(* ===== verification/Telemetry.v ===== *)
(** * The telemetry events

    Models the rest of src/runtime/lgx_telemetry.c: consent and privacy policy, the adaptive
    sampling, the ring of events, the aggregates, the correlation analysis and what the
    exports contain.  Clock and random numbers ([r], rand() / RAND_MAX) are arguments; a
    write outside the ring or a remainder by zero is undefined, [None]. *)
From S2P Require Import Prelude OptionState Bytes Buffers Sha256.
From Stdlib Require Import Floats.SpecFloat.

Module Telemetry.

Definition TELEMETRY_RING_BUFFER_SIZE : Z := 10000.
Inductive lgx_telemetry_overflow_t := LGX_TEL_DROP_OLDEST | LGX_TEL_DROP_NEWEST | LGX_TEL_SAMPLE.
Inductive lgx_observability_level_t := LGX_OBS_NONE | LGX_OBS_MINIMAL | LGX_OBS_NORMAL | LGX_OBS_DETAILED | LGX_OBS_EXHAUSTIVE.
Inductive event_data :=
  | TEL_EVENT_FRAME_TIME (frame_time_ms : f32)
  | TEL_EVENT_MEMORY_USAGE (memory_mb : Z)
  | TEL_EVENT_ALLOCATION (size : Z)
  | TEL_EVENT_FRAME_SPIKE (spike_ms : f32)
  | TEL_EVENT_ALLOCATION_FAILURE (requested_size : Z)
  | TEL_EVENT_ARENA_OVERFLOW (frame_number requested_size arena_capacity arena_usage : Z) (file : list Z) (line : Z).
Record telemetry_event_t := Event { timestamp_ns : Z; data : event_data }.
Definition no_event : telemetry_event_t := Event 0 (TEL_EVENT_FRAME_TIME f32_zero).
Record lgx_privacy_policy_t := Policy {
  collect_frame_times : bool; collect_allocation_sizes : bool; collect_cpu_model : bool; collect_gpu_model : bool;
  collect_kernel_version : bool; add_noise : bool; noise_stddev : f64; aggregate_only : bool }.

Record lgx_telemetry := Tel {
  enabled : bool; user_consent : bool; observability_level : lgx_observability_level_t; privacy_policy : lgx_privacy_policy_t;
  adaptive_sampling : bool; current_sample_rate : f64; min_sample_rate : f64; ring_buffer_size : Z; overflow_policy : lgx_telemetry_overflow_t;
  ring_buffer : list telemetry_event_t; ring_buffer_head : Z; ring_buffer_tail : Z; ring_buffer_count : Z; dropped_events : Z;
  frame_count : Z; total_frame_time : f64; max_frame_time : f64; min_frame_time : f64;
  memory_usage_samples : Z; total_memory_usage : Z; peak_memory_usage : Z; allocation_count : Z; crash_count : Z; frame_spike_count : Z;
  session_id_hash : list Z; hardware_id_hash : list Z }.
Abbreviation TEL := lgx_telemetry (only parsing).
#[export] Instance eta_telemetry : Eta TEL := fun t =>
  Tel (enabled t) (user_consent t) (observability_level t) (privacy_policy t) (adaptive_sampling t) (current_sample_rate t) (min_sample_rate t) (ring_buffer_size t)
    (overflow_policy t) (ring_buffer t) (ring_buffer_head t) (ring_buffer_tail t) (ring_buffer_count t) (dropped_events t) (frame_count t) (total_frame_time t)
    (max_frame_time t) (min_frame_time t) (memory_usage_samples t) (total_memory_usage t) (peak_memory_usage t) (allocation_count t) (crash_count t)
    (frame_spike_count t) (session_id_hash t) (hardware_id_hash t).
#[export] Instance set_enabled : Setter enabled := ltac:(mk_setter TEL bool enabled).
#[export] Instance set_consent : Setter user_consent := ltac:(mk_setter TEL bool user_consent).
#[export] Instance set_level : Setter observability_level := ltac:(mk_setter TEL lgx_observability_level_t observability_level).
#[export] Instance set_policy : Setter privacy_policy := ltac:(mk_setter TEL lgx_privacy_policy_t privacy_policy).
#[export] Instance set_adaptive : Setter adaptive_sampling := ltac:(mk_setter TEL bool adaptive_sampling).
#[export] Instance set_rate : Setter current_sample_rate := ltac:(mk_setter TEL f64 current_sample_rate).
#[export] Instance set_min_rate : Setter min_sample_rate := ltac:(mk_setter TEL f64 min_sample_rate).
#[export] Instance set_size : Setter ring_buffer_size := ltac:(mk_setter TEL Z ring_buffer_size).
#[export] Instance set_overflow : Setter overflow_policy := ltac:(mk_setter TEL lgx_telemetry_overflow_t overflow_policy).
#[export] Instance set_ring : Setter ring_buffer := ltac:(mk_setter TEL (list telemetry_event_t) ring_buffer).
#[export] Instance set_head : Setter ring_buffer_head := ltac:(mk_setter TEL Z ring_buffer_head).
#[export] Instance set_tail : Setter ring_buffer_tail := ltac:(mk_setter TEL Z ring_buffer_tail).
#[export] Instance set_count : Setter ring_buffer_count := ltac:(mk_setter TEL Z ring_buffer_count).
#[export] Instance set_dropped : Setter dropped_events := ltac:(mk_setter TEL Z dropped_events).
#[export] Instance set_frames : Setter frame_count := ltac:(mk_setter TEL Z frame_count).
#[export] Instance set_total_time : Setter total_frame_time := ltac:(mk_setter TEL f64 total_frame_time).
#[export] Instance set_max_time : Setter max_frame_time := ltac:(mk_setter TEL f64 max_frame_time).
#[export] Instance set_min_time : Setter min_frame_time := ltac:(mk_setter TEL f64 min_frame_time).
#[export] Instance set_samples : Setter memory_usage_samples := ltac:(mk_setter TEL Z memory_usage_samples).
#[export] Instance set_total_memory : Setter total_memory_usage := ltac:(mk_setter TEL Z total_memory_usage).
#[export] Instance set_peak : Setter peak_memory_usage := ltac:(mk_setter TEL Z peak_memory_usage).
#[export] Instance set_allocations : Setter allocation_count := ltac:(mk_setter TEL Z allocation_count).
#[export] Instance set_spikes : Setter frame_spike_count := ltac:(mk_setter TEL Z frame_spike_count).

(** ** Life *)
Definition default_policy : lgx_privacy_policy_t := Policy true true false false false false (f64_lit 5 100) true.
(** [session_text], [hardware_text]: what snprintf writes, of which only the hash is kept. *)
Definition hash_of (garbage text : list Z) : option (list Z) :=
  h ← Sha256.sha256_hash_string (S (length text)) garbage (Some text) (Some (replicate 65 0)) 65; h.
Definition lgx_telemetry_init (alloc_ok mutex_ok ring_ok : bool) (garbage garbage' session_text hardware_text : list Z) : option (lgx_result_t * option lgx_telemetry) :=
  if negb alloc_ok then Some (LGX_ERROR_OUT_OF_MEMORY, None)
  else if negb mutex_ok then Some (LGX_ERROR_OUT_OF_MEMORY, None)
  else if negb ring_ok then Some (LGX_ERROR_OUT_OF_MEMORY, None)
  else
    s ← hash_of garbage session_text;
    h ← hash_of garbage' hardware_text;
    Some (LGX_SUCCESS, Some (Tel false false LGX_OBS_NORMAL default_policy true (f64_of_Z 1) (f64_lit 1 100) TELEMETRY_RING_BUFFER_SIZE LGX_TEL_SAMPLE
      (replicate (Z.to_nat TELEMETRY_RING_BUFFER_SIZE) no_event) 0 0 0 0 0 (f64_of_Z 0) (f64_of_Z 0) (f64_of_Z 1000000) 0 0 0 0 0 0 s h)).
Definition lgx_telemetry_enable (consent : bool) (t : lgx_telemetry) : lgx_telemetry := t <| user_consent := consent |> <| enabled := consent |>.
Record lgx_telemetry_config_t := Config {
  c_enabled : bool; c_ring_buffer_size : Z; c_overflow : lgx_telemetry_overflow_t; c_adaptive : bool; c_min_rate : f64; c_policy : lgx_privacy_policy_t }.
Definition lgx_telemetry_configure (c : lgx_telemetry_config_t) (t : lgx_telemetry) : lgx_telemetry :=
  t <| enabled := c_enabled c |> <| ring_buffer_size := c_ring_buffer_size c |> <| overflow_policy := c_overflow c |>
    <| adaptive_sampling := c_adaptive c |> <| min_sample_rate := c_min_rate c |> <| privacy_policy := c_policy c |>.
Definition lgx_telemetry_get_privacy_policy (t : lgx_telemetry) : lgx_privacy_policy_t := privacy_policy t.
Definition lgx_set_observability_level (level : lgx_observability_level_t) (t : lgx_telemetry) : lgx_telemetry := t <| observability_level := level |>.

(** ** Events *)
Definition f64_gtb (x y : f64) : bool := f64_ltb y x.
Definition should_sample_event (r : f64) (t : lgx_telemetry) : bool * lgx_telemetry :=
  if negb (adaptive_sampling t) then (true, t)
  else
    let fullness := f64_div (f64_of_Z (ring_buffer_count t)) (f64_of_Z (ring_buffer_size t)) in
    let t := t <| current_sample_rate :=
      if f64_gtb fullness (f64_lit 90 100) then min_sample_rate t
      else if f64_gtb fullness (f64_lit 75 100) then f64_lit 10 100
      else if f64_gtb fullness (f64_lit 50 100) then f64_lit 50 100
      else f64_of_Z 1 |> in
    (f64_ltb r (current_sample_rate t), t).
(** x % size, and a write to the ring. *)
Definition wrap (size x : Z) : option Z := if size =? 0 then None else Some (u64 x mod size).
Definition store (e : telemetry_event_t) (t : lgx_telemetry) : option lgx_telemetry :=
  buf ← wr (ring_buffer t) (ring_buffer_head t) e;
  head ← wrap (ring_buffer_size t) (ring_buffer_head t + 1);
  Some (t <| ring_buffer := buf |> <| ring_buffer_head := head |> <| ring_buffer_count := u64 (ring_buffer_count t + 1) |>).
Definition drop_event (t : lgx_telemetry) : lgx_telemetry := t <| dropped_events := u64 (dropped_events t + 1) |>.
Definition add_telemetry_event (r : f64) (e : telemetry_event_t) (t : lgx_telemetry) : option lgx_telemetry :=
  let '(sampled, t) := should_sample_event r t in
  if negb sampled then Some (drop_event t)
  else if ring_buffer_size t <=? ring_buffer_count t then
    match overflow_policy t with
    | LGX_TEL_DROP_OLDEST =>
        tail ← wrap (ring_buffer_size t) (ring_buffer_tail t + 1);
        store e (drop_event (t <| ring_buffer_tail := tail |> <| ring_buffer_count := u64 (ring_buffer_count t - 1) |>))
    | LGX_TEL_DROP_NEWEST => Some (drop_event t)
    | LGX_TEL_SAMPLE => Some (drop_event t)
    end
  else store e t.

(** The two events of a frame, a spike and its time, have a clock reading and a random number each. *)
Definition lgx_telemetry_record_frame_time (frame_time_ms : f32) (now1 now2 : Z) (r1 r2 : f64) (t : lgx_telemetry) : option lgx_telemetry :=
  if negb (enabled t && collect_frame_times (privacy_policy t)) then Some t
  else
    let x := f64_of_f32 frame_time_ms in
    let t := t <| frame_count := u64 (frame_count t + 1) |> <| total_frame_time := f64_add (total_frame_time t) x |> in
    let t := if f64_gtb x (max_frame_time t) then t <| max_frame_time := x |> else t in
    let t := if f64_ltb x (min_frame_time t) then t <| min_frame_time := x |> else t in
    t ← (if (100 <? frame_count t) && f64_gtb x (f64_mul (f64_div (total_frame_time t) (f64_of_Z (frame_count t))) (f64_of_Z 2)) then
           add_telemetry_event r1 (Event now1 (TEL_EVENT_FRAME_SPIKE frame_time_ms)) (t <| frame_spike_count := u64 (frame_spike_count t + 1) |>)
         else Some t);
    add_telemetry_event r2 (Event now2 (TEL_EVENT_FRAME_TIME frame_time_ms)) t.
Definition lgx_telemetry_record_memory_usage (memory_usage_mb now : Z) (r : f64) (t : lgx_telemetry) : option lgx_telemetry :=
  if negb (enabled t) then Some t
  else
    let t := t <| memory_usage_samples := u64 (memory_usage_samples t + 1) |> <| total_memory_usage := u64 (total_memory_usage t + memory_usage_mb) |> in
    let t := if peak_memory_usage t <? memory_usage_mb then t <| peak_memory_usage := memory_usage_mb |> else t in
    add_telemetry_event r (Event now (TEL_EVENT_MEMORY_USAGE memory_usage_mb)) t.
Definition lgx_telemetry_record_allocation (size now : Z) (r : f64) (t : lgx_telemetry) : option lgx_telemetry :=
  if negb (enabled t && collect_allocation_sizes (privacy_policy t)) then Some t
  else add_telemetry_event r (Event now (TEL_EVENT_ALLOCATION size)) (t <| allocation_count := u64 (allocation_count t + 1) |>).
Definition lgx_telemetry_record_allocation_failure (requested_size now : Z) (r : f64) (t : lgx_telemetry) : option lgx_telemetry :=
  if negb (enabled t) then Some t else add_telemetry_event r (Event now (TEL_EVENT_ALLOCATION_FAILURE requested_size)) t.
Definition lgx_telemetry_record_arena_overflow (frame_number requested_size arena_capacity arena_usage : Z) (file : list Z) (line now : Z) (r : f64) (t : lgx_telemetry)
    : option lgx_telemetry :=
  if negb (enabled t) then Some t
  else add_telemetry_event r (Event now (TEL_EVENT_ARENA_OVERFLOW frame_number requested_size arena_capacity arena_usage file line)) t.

☆ ☆ ☆ ☆

## AIM OF THE TASK
In the data above, which lines lie between the line with "#[export] Instance set_total_time" and the line with "Definition hash_of (garbage", inclusive? Print those lines exactly and nothing else.

## RESULT
#[export] Instance set_total_time : Setter total_frame_time := ltac:(mk_setter TEL f64 total_frame_time).
#[export] Instance set_max_time : Setter max_frame_time := ltac:(mk_setter TEL f64 max_frame_time).
#[export] Instance set_min_time : Setter min_frame_time := ltac:(mk_setter TEL f64 min_frame_time).
#[export] Instance set_samples : Setter memory_usage_samples := ltac:(mk_setter TEL Z memory_usage_samples).
#[export] Instance set_total_memory : Setter total_memory_usage := ltac:(mk_setter TEL Z total_memory_usage).
#[export] Instance set_peak : Setter peak_memory_usage := ltac:(mk_setter TEL Z peak_memory_usage).
#[export] Instance set_allocations : Setter allocation_count := ltac:(mk_setter TEL Z allocation_count).
#[export] Instance set_spikes : Setter frame_spike_count := ltac:(mk_setter TEL Z frame_spike_count).

(** ** Life *)
Definition default_policy : lgx_privacy_policy_t := Policy true true false false false false (f64_lit 5 100) true.
(** [session_text], [hardware_text]: what snprintf writes, of which only the hash is kept. *)
Definition hash_of (garbage text : list Z) : option (list Z) :=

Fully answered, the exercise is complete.